Update No. 64 – 15/06/12

Last week I discussed my view that an open immigration policy would substantially ease the issues facing the Euro zone.  This week I’ll expand on the other great policy change that in my view, all nations must consider, given the continued growth in life expectancy – the retirement age.

It must be first acknowledged that retirement age is (and always will be) whenever you would like to retire if you are able to support yourself, the retirement age I refer to is the legal age at which you can draw a state funded pension.  From the ABS:

“Life expectancy in Australia increased substantially during the 20th century. In the period 1901-1910, the average life expectancy of a new-born boy was 55 years and that of a new-born girl, 59 years.2 By the end of the 20th century a new-born boy could expect to live 76 years and a new-born girl nearly 82 years”

The ‘pension’ was introduced in Australia in 1909; the average life expectancy was about 57 at that time.  By extrapolation, I can say, the government when introducing the pension in 1909 had it in mind you’d statistically have been dead 8 years earlier when you drew your first pension cheque, a pretty safe bet…  Given the Australian life expectancy was about 81.5 years in 2009, a similar rule would put retirement age at about 89.5 years.  Obviously I’m not proposing anything like that, but the Australian government recently made ‘controversial’ changes to the retirement age, legislating to extend it to 67.  So in the space of about 100 years, there has been introduced (through improved life expectancy & retirement rules scarcely changing) a 22.5 year increase in the average period the government is likely to need to support a pensioner.  Call me hard-line if you will, but this doesn’t seem sensible.  It seems intuitive to me that the simplest way to deal with this is a pension age that is calculated as (life expectancy – X years), now the ‘X-years’ would need to be negotiated/considered, but it seems to me that about 12 years would be fair.  That would mean the retirement age in 2012 in Australia would be about 70 years.  This 3 year boost to the recent proposal of 67 seems politically achievable, but it is not the immediate benefits that are important.  The future benefits are the real ‘prize’ of this policy, that is to say if the life expectancy in Australia in 2030 is say 85 years (this is not unrealistic based on recent history of life expectancy growth), then retirement age in 2030 would be 73 years.

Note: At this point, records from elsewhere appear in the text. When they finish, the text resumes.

(** * Heston Monte Carlo engine: a shallow embedding of [heston.c]

    The C program prices a European call under the Heston model by Monte
    Carlo simulation.  This development embeds its random source, its two
    path simulators, its batch driver and its percentile accessor, and
    states the properties of the specification over that embedding.

    Conventions.
    - A C [double] is a primitive binary64 [float]; the arithmetic of the
      program ([+], [-], [*], [/], [sqrt], comparisons) is the IEEE 754
      arithmetic of [PrimFloat].  The transcendental functions of [math.h]
      ([exp], [log], [sin], [cos], [erf]) are an interface, [Libm].
    - A C [int] is a [Z]; the one increment that can leave the 32-bit range
      has its wrap-around written out ([wrap_int]).  [unsigned long] is the
      32-bit type of the WebAssembly target the file is compiled for.
    - Global and [static] variables are fields of an explicit state that
      every operation receives and returns.
    - An array is a list indexed by position ([!!], [<[i:=x]>]).
    - [qsort] is a parameter of the driver, with the contract of the C
      standard as hypotheses where a property needs it.
    - Allocation is taken to succeed.  Executions that C leaves undefined
      (a negative step count, a simulation counter past [INT_MAX]) are
      kept out by the side conditions of [reachable]. *)

From Stdlib Require Import ZArith Lia Bool Uint63 Floats Permutation Sorted.
From stdpp Require Import base list.

Local Open Scope Z_scope.

(** ** Machine integers *)

Definition INT_MAX : Z := 2147483647.

(** [int] arithmetic result brought back to the signed 32-bit range. *)
Definition wrap_int (z : Z) : Z := (z + 2 ^ 31) mod 2 ^ 32 - 2 ^ 31.

Definition ULONG_BITS : Z := 32.

(** Conversion to, and arithmetic on, [unsigned long]. *)
Definition wrap_ulong (z : Z) : Z := z mod 2 ^ ULONG_BITS.

(** [(double)i] for an [int] [i]. *)
Definition double_of_int (i : Z) : float :=
  if i <? 0 then (- of_uint63 (Uint63.of_Z (- i)))%float else of_uint63 (Uint63.of_Z i).

(** [(double)n] for an [unsigned long] [n]. *)
Definition double_of_ulong (n : Z) : float := of_uint63 (Uint63.of_Z n).

(** ** Floating point *)

(** [fmax] of [math.h]: a NaN argument is treated as missing, and of two
    zeros of different sign the positive one is returned. *)
Definition fmax (x y : float) : float :=
  if is_nan x then y
  else if is_nan y then x
  else if negb (eqb (get_sign x) (get_sign y)) then (if get_sign x then y else x)
  else if (x <? y)%float then y else x.

(** The functions of [math.h] the program calls and [PrimFloat] lacks. *)
Class Libm := {
  exp : float -> float;
  log : float -> float;
  sin : float -> float;
  cos : float -> float;
  erf : float -> float
}.

Definition M_PI : float := 0x1.921fb54442d18p+1%float.

(** ** Random source *)

(** [rand_seed] is the file-level [static unsigned long]; [has_spare] and
    [spare] are the [static] locals of [normal_random]. *)
Record Rng := {
  rand_seed : Z;
  has_spare : bool;
  spare : float
}.

Definition simple_random (g : Rng) : float * Rng :=
  let seed := Z.land (wrap_ulong (rand_seed g * 1103515245 + 12345)) 0x7fffffff in
  ((double_of_ulong seed / 0x7fffffff)%float,
   {| rand_seed := seed; has_spare := has_spare g; spare := spare g |}).

Definition normal_random `{Libm} (g : Rng) : float * Rng :=
  if has_spare g then
    (spare g, {| rand_seed := rand_seed g; has_spare := false; spare := spare g |})
  else
    let g0 := {| rand_seed := rand_seed g; has_spare := true; spare := spare g |} in
    let (u, g1) := simple_random g0 in
    let (v, g2) := simple_random g1 in
    let mag := sqrt (-2.0 * log u)%float in
    ((mag * sin (2.0 * M_PI * v))%float,
     {| rand_seed := rand_seed g2; has_spare := has_spare g2;
        spare := (mag * cos (2.0 * M_PI * v))%float |}).
Definition _group_objects (objects : gen ObjectSummary) : gen (list ObjectSummary) :=
  match objects with
  | Return => Raise RuntimeError
  | Raise e => Raise e
  | Yield initial objects' => _group_objects_loop objects' [initial] (size initial)
  end.

End GroupObjects.

(** [itertools.groupby(objects, key)] for a key function that may raise.
    A group is the run of consecutive objects with one key; an exception
    of the key function escapes from the group that was being read, and
    from the outer iterator as well. *)
Section GroupBy.

Context {K : Type}.
Variable key_eqb : K -> K -> bool.
Variable keyfunc : ObjectSummary -> result K.

(** The rest of the group with key [k], and the groups after it. *)
Fixpoint groupby_from (k : K) (objects : list ObjectSummary)
    : gen ObjectSummary * gen (K * gen ObjectSummary) :=
  match objects with
  | [] => (Return, Return)
  | o :: objects' =>
      match keyfunc o with
      | Err e => (Raise e, Raise e)
      | Ok k' =>
          if key_eqb k' k then
            let (g, out) := groupby_from k objects' in (Yield o g, out)
          else
            let (g, out) := groupby_from k' objects' in
            (Return, Yield (k', Yield o g) out)
      end
  end.

Definition groupby (objects : list ObjectSummary) : gen (K * gen ObjectSummary) :=
  match objects with
  | [] => Return
  | o :: objects' =>
      match keyfunc o with
      | Err e => Raise e
      | Ok k =>
          let (g, out) := groupby_from k objects' in Yield (k, Yield o g) out
      end
  end.

End GroupBy.

Section MakeTasks.

(** [datetime.utcnow().date()]. *)
Variable utc_today : date.

Definition _date_getter (object_summary : ObjectSummary) : result string :=
  let date_str := take 10 (basename (key object_summary)) in
  match strptime_ymd date_str with
  | None => Err ValueError
  | Some date_obj =>
      if date_geb date_obj utc_today then Ok "" else Ok date_str
  end.

Definition max_size_default : Z := 1024 * 1024 * 1024 * 5.
Definition max_items_default : Z := 6000.

Definition make_task (s3_role : string) (prefix : S3URI)
    (obj_group : list ObjectSummary) : RollupTask :=
  mkRollupTask s3_role (bucket prefix)
    (rsplit1_head sep (uri_key prefix) ++ "/")%string
    (map (fun o => basename (key o)) obj_group).

(** The loop over the date groups; [break] on the empty marker. *)
Fixpoint _make_tasks_loop (s3_role : string) (prefix : S3URI)
    (groups : gen (string * gen ObjectSummary)) : gen RollupTask :=
  match groups with
  | Return => Return
  | Raise e => Raise e
  | Yield (date_str, _obj_group) groups' =>
      if String.eqb date_str "" then Return
      else
        gen_app
          (gen_map (make_task s3_role prefix)
             (_group_objects max_size_default max_items_default _obj_group))
          (_make_tasks_loop s3_role prefix groups')
  end.

(** [listing] is what [bucket.objects.filter(Prefix=prefix.key)]
    enumerates. *)
Definition _make_tasks (s3_role : string) (prefix : S3URI)
    (listing : list ObjectSummary) : gen RollupTask :=
  let objects := filter (fun o => _is_access_log (key o)) listing in
  _make_tasks_loop s3_role prefix (groupby String.eqb _date_getter objects).

End MakeTasks.

(** ** Round-robin scheduling of the prefixes *)

Section Scheduler.

Context {A : Type}.

(** What is left to do: one step for every item and one for every
    generator to end. *)
Definition makers_size (ms : list (gen A)) : nat :=
  list_sum (map gen_size ms).

(** The [while active_task_makers] loop.  [next] on the generator at
    the left either yields, and the generator goes to the right end
    ([rotate(-1)]), or stops, and the generator is dropped and the next
    pending one appended, or raises, and the exception escapes.  Every
    turn uses up an item or a generator, so [fuel] above [makers_size]
    of both lists is never used up. *)
Fixpoint make_tasks_loop (fuel : nat)
    (active_task_makers task_makers : list (gen A)) : gen A :=
  match fuel with
  | O => Return
  | S fuel' =>
      match active_task_makers with
      | [] => Return
      | Yield a g :: active => Yield a (make_tasks_loop fuel' (active ++ [g]) task_makers)
      | Raise e :: _ => Raise e
      | Return :: active =>
          match task_makers with
          | m :: task_makers' => make_tasks_loop fuel' (active ++ [m]) task_makers'
          | [] => make_tasks_loop fuel' active []
          end
      end
  end.

Definition window : nat := 20.

(** [make_tasks] for a bucket in the region of the session and a
    discovery of prefixes that comes to its end: [task_makers] holds one
    generator per log prefix, in the order [find_log_prefixes] gives
    them. *)
Definition make_tasks (task_makers : list (gen A)) : gen A :=
  make_tasks_loop (S (makers_size task_makers))
    (firstn window task_makers) (skipn window task_makers).

(** [deque(itertools.islice(task_makers, n))] for the lazy sequence of
    generators that the source has: the first [n] of them and what is
    left of the sequence.  The sequence is advanced here, so its
    exception escapes from here. *)
Fixpoint islice (n : nat) (task_makers : gen (gen A))
    : result (list (gen A) * gen (gen A)) :=
  match n with
  | O => Ok ([], task_makers)
  | S n' =>
      match task_makers with
      | Return => Ok ([], Return)
      | Raise e => Err e
      | Yield m task_makers' =>
          active <- islice n' task_makers' ;;
          Ok (m :: fst active, snd active)
      end
  end.

(** The loop again, with [next(task_makers)] on the lazy sequence:
    only [StopIteration] is caught. *)
Fixpoint make_tasks_lazy_loop (fuel : nat)
    (active_task_makers : list (gen A)) (task_makers : gen (gen A)) : gen A :=
  match fuel with
  | O => Return
  | S fuel' =>
      match active_task_makers with
      | [] => Return
      | Yield a g :: active =>
          Yield a (make_tasks_lazy_loop fuel' (active ++ [g]) task_makers)
      | Raise e :: _ => Raise e
      | Return :: active =>
          match task_makers with
          | Yield m task_makers' => make_tasks_lazy_loop fuel' (active ++ [m]) task_makers'
          | Return => make_tasks_lazy_loop fuel' active Return
          | Raise e => Raise e
          end
      end
  end.

(** [make_tasks] as a whole.  [same_region] is the outcome of the
    comparison of the bucket's location with the region of the session;
    [task_makers] is the generator expression over [find_log_prefixes],
    which runs the discovery only as far as it is asked. *)
Definition make_tasks_lazy (same_region : bool) (task_makers : gen (gen A)) : gen A :=
  if same_region then
    match islice window task_makers with
    | Err e => Raise e
    | Ok (active, rest) =>
        make_tasks_lazy_loop (S (makers_size (gen_items task_makers))) active rest
    end
  else Raise ValueError.

End Scheduler.

(** Every task marked with the position of its prefix in the sequence
    of log prefixes. *)
Fixpoint tag_from {A : Type} (i : nat) (task_makers : list (gen A)) : list (gen (nat * A)) :=
  match task_makers with
  | [] => []
  | m :: task_makers' => gen_map (pair i) m :: tag_from (S i) task_makers'
  end.

Definition tag_makers {A : Type} (task_makers : list (gen A)) : list (gen (nat * A)) :=
  tag_from 0 task_makers.

(** The loop with all the fuel it can need. *)
Definition run {A : Type} (active_task_makers task_makers : list (gen A)) : gen A :=
  make_tasks_loop (S (makers_size active_task_makers + makers_size task_makers))
    active_task_makers task_makers.

(** The first item of a generator, if it has one. *)
Definition first_item {A : Type} (g : gen A) : list A := firstn 1 (gen_items g).

(** ** The queue *)

(** [queue_tasks]: the messages sent, in order, and how the call ends.
    [depth] is the room left on the call stack; running out of it is
    Python's [RecursionError].  Formatting the task for [print] reads
    [date_str], so a task without basenames raises before anything is
    sent for it. *)
Fixpoint queue_tasks (depth : nat) (tasks : gen RollupTask) : gen RollupTask :=
  match depth with
  | O => Raise RecursionError
  | S depth' =>
      (fix loop (tasks : gen RollupTask) : gen RollupTask :=
         match tasks with
         | Return => Return
         | Raise e => Raise e
         | Yield task tasks' =>
             if (len task >? 6000)%Z then
               gen_app (queue_tasks depth' (split task 6000)) (loop tasks')
             else
               match date_str task with
               | Err e => Raise e
               | Ok _ => Yield task (loop tasks')
               end
         end) tasks
  end.

(** [_delete_objects_in_task]: the key lists of the [delete_objects]
    calls, in order, and how the call ends. *)
Fixpoint _delete_objects_in_task (depth : nat) (task : RollupTask) : gen (list string) :=
  match depth with
  | O => Raise RecursionError
  | S depth' =>
      if (len task >? 1000)%Z then
        (fix loop (parts : gen RollupTask) : gen (list string) :=
           match parts with
           | Return => Return
           | Raise e => Raise e
           | Yield part parts' =>
               gen_app (_delete_objects_in_task depth' part) (loop parts')
           end) (split task 1000)
      else Yield (object_keys task) Return
  end.

(** A generator seen from its caller: between two items it may act on
    the queue, and what stands after a [CYield] runs only if the caller
    asks for the next item. *)
Inductive coroutine (M : Type) : Type :=
| CReturn
| CRaise (e : exn)
| CYield (task : RollupTask) (k : coroutine M)
| CDelete (message : M) (k : coroutine M).

#[global] Arguments CReturn {M}.
#[global] Arguments CRaise {M} e.
#[global] Arguments CYield {M} task k.
#[global] Arguments CDelete {M} message k.

Section Worker.

(** A received message, and [RollupTask( **json.loads(message.body))]. *)
Variable Message : Type.
Variable loads : Message -> result RollupTask.

(** [messages] is what [receive_messages] returned.  The task is
    formatted for [print] before it is yielded. *)
Fixpoint get_tasks (messages : list Message) : coroutine Message :=
  match messages with
  | [] => CReturn
  | message :: messages' =>
      match loads message with
      | Err e => CRaise e
      | Ok task =>
          match date_str task with
          | Err e => CRaise e
          | Ok _ => CYield task (CDelete message (get_tasks messages'))
          end
      end
  end.

(** What an observer of the worker sees. *)
Inductive event : Type :=
| Processed (task : RollupTask)
| Failed (task : RollupTask) (e : exn)
| Deleted (message : Message)
| Escaped (e : exn).

(** What [do_task] does with a task: the tarball key or an exception. *)
Variable process : RollupTask -> result string.

(** [for task in tasks: roller.do_task(task, args.delete)].  An
    exception of the body leaves the loop; the generator is never
    resumed. *)
Fixpoint worker_loop (tasks : coroutine Message) : list event :=
  match tasks with
  | CReturn => []
  | CRaise e => [Escaped e]
  | CDelete message k => Deleted message :: worker_loop k
  | CYield task k =>
      match process task with
      | Ok _ => Processed task :: worker_loop k
      | Err e => [Failed task e]
      end
  end.

End Worker.

#[global] Arguments Processed {Message} task.
#[global] Arguments Failed {Message} task e.
#[global] Arguments Deleted {Message} message.
#[global] Arguments Escaped {Message} e.

(** ** The worker's task *)

(** [sorted]: a stable sort, here by insertion. *)
Section Sorting.

Context {A : Type}.
Variable leb : A -> A -> bool.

This approach creates two further virtues in that those people who would really like to retire ‘younger’ are more likely to focus on their retirement saving efforts to be self-funded at a younger age.  In addition to this (in Australia at least), the extra years will give the average worker a couple of extra years for their superannuation/retirement savings to compound making it yet less likely they will ever require state-funding, and as demonstrated, the government will always be assured that the average duration of a pension will be 12 years as it is intrinsically linked to the life expectancy figure.

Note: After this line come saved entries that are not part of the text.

(** One turn of [while True]. *)
Definition iteration (ev : poll_event) : M world unit :=
  polled <- consumer_poll ev ;;
  match polled with
  | None => ret tt
  | Some msg =>
      match error msg with
      | Some err =>
          if (code err =? _PARTITION_EOF)%Z then
            logger DEBUG ("End of partition reached for " ++ topic msg
                          ++ " [" ++ str_of_Z (partition msg) ++ "]")
          else
            logger ERROR ("Consumer error: " ++ reason err)
      | None => process msg
      end
  end.

(** [while True: ...] against the scripted polls; the loop is still
    [Running] when the script ends. *)
Fixpoint poll_loop (script : list poll_event) : M world unit :=
  match script with
  | [] => fun w => (Running, w)
  | ev :: rest => iteration ev ;; poll_loop rest
  end.

(** [Consumer(config)]: binds the local [consumer]. *)
Definition Consumer_new (config : dict) : M world unit :=
  match create_fault lib with
  | Some (c, m) => raise (Exception c m)
  | None =>
      modify (fun w =>
        {| stdout := stdout w; log := log w; sigint := sigint w;
           opened := S (opened w); subscriptions := subscriptions w;
           closes := closes w; consumer_bound := true;
           message_count := message_count w |})
  end.

Definition consumer_subscribe (topics : list string) : M world unit :=
  match subscribe_fault lib with
  | Some (c, m) => raise (Exception c m)
  | None =>
      modify (fun w =>
        {| stdout := stdout w; log := log w; sigint := sigint w;
           opened := opened w; subscriptions := subscriptions w ++ [topics];
           closes := closes w; consumer_bound := consumer_bound w;
           message_count := message_count w |})
  end.
(** A store holding one camera, one NVR and one open fault (its missing
    [timeOn] is absent from the stored text); no users and no alerts have
    been saved. *)
Definition saved_store : gmap string string :=
  let _ := reference_codec in
  saveFaults
    [JObj [("id", JStr "f4"); ("cameraId", JStr "c4");
           ("timeOff", JNum (Int 10)); ("acknowledged", JBool false)]]
    (saveNvrs
       [JObj [("id", JStr "NVR-02"); ("status", JStr "ONLINE")]]
       (saveCameras
          [JObj [("id", JStr "c4"); ("nvrId", JStr "NVR-02");
                 ("isOnline", JBool false); ("isRecording", JBool false);
                 ("statusChangedAt", JNum (Int 10))]]
          reset)).




(** * Further properties of the code *)

(** ** Running a handler step by step *)

Lemma bind_run {A B} (m : M A) (k : A → M B) (w : World) :
  (m ≫= k) w = k (fst (m w)) (snd (m w)).
Proof. unfold mbind, M_bind. by destruct (m w). Qed.

(** One step of a handler: the first computation of a sequence is run and
    the primitive operations are evaluated. *)
Ltac run_eval :=
  cbn [get mathRandom generateId updateCameras updateNvrs updateFaults
       updateAlerts setToasts setLiveCameraIds fst snd mret M_ret
       cameras nvrs faults alerts toasts liveCameraIds rpos ipos];
  cbv beta.

Ltac run :=
  unfold addToast, openFault; repeat (rewrite bind_run; run_eval); run_eval.

Lemma within_refl fp w : within fp w w.
Proof. by repeat split. Qed.

Lemma within_trans fp w1 w2 w3 :
  within fp w1 w2 → within fp w2 w3 → within fp w1 w3.
Proof.
  unfold within. intros (A1&A2&A3&A4&A5&A6) (B1&B2&B3&B4&B5&B6).
  repeat split; intros E;
    [ rewrite (B1 E); exact (A1 E) | rewrite (B2 E); exact (A2 E)
    | rewrite (B3 E); exact (A3 E) | rewrite (B4 E); exact (A4 E)
    | rewrite (B5 E); exact (A5 E) | rewrite (B6 E); exact (A6 E) ].
Qed.

Lemma Touches_bind {A B} fp (m : M A) (k : A → M B) :
  Touches fp m → (∀ a, Touches fp (k a)) → Touches fp (m ≫= k).
Proof.
  intros Hm Hk w. rewrite bind_run.
  eapply within_trans; [apply Hm|apply Hk].
Qed.
Lemma get_header_rendered : forall b,
  get_header b =
  String.concat EmptyString
    (map (rfield (ascii_of_nat 10))
         (map (fun k => (k, dict_value (HEADER b) k)) (sort_strings (dict_keys (HEADER b))))).
Proof.
  intros b. unfold get_header. rewrite fold_append_concat, map_map. reflexivity.
Qed.

Lemma dict_get_In : forall d k v, dict_get d k = Some v -> In (k, v) d.
Proof.
  induction d as [|[k' v'] d IH]; intros k v H; simpl in H; [discriminate|].
  destruct (String.eqb_spec k k') as [->|]; [injection H as <-; left; auto|right; auto].
Qed.

Lemma dict_set_fresh : forall d k v, ~ In k (dict_keys d) -> dict_set d k v = app d [(k, v)].
Proof.
  induction d as [|[k' v'] d IH]; intros k v H; simpl; auto.
  destruct (String.eqb_spec k k') as [->|Hne]; [exfalso; apply H; left; auto|].
  rewrite IH; auto. intros Hi. apply H. right. auto.
Qed.

Lemma fold_dict_set_fresh : forall fs q,
  NoDup (map fst fs) -> (forall k, In k (map fst fs) -> ~ In k (dict_keys q)) ->
  fold_left (fun q kv => dict_set q (fst kv) (snd kv)) fs q = app q fs.
Proof.
  induction fs as [|[k v] fs IH]; intros q Hnd Hq; simpl; [rewrite app_nil_r; auto|].
  inversion Hnd as [|? ? Hk Hnd']; subst.
  rewrite dict_set_fresh by (apply Hq; left; auto).
  rewrite IH; auto.
  - rewrite <- app_assoc. reflexivity.
  - intros k' Hk' Hin. unfold dict_keys in Hin. rewrite map_app in Hin.
    apply in_app_or in Hin. destruct Hin as [Hin|[<-|[]]].
    + apply (Hq k'); auto. right; auto.
    + contradiction.
Qed.
Lemma valid_full_loss (metrics : Metrics) valid_generator net nets
    (ode_system : OdeSystem) conditions (criterion : Criterion)
    (additional_loss_term : option LossTerm) w v vm w2 :
  valid metrics valid_generator net nets ode_system conditions criterion
    additional_loss_term w = (Ok (v, vm), w2) →
  ∃ vex,
    gen_get_examples valid_generator w = (Ok vex, w2)
    ∧ calculate_loss (heap w2) (reshape_col vex) net nets ode_system conditions
        criterion additional_loss_term = Ok v.
Proof.
  unfold valid. intros H.
  apply bind_Ok_inv in H as (vex & wa & Hex & H).
  apply bind_Ok_inv in H as (h & we & Hh & H). injection Hh as <- <-.
  apply bind_Ok_inv in H as (v' & wf & Hl & H). apply lift_inv in Hl as [Hl ->].
  apply bind_Ok_inv in H as (vm' & wg & Hm & H). apply lift_inv in Hm as [Hm ->].
  injection H as <- <- <-. apply loss_tensor_Ok in Hl. eauto.
Qed.

(** *** The epoch loop *)

Section epochs.
Context (ode_system : OdeSystem) (conditions : loc) (nets : option loc)
  (shuffle : bool) (additional_loss_term : option LossTerm) (batch_size : Z)
  (monitor : option loc) (return_best : bool) (cfg : Config).

Local Abbreviation run n :=
  (run_epochs ode_system conditions nets shuffle additional_loss_term batch_size
     monitor return_best cfg n).
Local Abbreviation body :=
  (epoch_body batch_size (c_metrics cfg) (c_train_generator cfg)
     (c_valid_generator cfg) (c_single_net cfg) nets ode_system conditions
     (c_criterion cfg) additional_loss_term shuffle (c_optimizer cfg) monitor
     return_best).
Local Abbreviation passes :=
  (epoch_passes batch_size (c_metrics cfg) (c_train_generator cfg)
     (c_valid_generator cfg) (c_single_net cfg) nets ode_system conditions
     (c_criterion cfg) additional_loss_term shuffle (c_optimizer cfg) monitor).
Local Abbreviation train_pass :=
  (train batch_size (c_metrics cfg) (c_train_generator cfg) (c_single_net cfg)
     nets ode_system conditions (c_criterion cfg) additional_loss_term shuffle
     (c_optimizer cfg)).
Local Abbreviation valid_pass :=
  (valid (c_metrics cfg) (c_valid_generator cfg) (c_single_net cfg) nets
     ode_system conditions (c_criterion cfg) additional_loss_term).
Local Abbreviation snapshot := (Solution_init (c_single_net cfg) nets conditions).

Particularly in countries with low or negative population growth, demographic issues should be mitigated by sensible policy, because your grandparents retired at 65 does not mean it makes sense for you to do so, particularly if they were expected to live 10 or 15 less years than you are.  Policy must move with demographic reality, and especially given the increasingly less physically demanding work most people are doing, extending your working life does not seem unreasonable – Tony Hansen 15/06/12.

 

 

April 1st 2011

Jan 1st 2012

Current Price

Current Period

Since Inception

EGP Fund No. 1

1.00000

0.96254

1.01446

5.39%

1.45%

S&PASX200TR

35632.05

30879.12

31552.49

2.18%

(11.45%)

EGP Fund No. 1 Pty Ltd. Up by 5.39%, leading the benchmark by 3.21% since January 1st. Since inception, EGP Fund No. 1 Pty Ltd is Up by 1.45%%, leading the benchmark by 12.9% all-time (April 1st 2011).